**ASSIGNMENT**:
The required result is each line of the entries below containing the string "list".

[[ RECORDED DATA, beginning ]]

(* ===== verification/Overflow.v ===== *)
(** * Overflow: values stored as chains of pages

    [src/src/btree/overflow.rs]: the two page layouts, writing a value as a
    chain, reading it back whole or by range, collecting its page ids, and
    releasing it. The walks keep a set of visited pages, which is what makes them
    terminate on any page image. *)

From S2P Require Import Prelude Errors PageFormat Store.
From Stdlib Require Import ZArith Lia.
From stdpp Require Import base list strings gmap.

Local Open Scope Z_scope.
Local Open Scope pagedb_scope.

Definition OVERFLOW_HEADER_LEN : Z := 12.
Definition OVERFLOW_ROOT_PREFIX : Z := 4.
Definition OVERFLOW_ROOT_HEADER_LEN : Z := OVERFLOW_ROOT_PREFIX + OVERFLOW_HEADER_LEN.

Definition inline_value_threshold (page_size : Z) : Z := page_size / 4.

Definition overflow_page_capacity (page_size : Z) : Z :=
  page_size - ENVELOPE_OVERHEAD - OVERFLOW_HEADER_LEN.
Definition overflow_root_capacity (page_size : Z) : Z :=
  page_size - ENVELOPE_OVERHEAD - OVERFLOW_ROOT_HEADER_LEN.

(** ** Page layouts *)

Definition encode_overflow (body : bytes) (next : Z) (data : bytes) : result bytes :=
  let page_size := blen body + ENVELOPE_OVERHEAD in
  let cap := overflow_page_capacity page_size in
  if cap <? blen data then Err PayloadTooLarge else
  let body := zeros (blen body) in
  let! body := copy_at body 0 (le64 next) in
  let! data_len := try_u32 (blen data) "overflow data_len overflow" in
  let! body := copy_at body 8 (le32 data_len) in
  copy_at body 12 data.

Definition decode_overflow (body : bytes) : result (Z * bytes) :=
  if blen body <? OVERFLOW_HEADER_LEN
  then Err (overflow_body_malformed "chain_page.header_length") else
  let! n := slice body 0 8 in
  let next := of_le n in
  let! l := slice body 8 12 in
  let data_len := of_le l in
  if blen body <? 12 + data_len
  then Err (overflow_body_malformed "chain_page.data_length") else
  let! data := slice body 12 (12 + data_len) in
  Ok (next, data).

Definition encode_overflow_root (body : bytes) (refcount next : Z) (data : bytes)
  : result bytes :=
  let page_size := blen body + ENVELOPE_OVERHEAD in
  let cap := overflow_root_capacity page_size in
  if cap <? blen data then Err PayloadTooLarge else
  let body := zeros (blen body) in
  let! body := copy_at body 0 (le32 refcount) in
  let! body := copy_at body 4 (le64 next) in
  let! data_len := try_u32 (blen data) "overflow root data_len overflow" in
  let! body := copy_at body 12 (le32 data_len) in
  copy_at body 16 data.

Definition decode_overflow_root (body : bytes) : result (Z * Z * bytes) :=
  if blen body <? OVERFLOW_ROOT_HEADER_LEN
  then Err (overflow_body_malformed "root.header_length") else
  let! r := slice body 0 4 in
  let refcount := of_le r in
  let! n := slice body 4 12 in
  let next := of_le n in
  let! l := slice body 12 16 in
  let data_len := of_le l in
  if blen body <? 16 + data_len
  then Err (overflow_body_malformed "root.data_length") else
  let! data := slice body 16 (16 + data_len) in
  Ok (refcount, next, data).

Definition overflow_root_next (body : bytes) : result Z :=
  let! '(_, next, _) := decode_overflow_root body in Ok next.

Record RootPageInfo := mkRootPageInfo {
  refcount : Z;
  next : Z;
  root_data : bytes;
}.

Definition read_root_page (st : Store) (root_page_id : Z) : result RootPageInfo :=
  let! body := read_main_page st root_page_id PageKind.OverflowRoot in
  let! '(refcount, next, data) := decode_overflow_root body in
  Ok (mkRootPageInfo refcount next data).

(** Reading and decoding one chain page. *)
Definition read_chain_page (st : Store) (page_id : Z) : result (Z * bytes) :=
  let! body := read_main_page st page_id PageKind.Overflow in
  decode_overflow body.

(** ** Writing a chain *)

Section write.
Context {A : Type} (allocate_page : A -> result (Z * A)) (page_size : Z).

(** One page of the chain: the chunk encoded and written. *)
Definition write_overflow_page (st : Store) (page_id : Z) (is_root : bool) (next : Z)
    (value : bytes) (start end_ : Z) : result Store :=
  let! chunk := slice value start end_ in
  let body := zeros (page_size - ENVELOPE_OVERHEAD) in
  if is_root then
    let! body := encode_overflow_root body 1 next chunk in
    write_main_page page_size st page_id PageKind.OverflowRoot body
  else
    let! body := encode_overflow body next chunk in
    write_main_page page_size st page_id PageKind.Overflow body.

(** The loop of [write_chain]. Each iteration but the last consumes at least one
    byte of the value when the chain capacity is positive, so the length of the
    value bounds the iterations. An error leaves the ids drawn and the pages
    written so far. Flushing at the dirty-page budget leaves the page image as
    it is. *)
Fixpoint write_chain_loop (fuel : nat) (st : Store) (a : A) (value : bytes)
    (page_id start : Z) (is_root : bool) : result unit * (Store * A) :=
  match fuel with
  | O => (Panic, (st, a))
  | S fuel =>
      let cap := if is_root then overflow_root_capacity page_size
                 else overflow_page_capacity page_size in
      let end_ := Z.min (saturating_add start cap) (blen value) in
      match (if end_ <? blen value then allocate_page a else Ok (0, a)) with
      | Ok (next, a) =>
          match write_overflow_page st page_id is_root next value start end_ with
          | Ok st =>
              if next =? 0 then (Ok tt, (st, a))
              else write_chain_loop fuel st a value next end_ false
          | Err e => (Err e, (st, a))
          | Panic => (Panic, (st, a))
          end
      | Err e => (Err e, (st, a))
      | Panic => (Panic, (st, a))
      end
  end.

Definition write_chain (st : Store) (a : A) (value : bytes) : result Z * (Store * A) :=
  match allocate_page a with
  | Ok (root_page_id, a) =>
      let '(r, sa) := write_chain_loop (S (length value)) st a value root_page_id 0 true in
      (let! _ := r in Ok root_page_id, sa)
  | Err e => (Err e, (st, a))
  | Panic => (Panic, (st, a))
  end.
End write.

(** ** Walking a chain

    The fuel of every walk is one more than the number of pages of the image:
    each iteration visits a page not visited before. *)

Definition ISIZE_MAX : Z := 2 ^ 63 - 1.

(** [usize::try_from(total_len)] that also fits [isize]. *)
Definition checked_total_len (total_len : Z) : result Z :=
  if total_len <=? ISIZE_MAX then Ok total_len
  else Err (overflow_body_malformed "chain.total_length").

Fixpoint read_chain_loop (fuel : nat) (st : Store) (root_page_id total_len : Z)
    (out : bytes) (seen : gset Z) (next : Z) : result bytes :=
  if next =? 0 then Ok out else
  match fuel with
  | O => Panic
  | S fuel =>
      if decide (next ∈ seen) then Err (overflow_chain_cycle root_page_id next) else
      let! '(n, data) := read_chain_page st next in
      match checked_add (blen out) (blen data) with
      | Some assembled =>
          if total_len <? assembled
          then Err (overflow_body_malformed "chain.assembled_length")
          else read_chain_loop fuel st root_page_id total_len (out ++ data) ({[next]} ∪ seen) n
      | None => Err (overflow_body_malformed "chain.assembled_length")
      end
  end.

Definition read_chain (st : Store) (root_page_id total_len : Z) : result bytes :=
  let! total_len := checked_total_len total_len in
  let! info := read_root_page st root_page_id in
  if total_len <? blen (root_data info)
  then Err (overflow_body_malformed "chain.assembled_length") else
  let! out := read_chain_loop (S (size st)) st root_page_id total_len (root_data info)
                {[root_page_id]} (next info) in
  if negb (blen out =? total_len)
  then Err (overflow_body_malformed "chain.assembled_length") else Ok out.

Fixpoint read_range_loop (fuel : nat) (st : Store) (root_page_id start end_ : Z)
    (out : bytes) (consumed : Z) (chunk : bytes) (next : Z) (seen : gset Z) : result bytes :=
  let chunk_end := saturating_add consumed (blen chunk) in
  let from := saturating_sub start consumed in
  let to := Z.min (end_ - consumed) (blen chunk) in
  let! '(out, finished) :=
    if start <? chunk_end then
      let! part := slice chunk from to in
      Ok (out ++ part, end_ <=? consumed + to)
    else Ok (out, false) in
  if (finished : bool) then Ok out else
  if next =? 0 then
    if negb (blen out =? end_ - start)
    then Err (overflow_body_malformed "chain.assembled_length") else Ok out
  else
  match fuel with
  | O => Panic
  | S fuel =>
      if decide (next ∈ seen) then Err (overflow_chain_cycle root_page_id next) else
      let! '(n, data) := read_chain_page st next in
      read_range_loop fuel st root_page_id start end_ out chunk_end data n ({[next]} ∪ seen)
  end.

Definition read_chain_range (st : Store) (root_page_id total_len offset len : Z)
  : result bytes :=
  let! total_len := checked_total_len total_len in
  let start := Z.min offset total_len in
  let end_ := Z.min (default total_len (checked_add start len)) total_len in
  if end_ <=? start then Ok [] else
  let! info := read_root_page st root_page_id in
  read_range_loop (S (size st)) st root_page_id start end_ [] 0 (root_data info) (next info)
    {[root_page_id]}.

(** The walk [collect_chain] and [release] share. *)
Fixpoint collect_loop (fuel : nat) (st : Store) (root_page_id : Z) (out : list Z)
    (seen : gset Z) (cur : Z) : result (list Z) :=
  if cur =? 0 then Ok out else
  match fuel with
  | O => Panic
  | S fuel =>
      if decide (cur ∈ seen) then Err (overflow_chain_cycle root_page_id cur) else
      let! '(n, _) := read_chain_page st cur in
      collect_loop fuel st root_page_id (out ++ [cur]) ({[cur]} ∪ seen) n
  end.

[[ RECORDED DATA, end ]]

**RESULT FOR THIS TASK**:
From stdpp Require Import base list strings gmap.
Fixpoint collect_loop (fuel : nat) (st : Store) (root_page_id : Z) (out : list Z)
    (seen : gset Z) (cur : Z) : result (list Z) :=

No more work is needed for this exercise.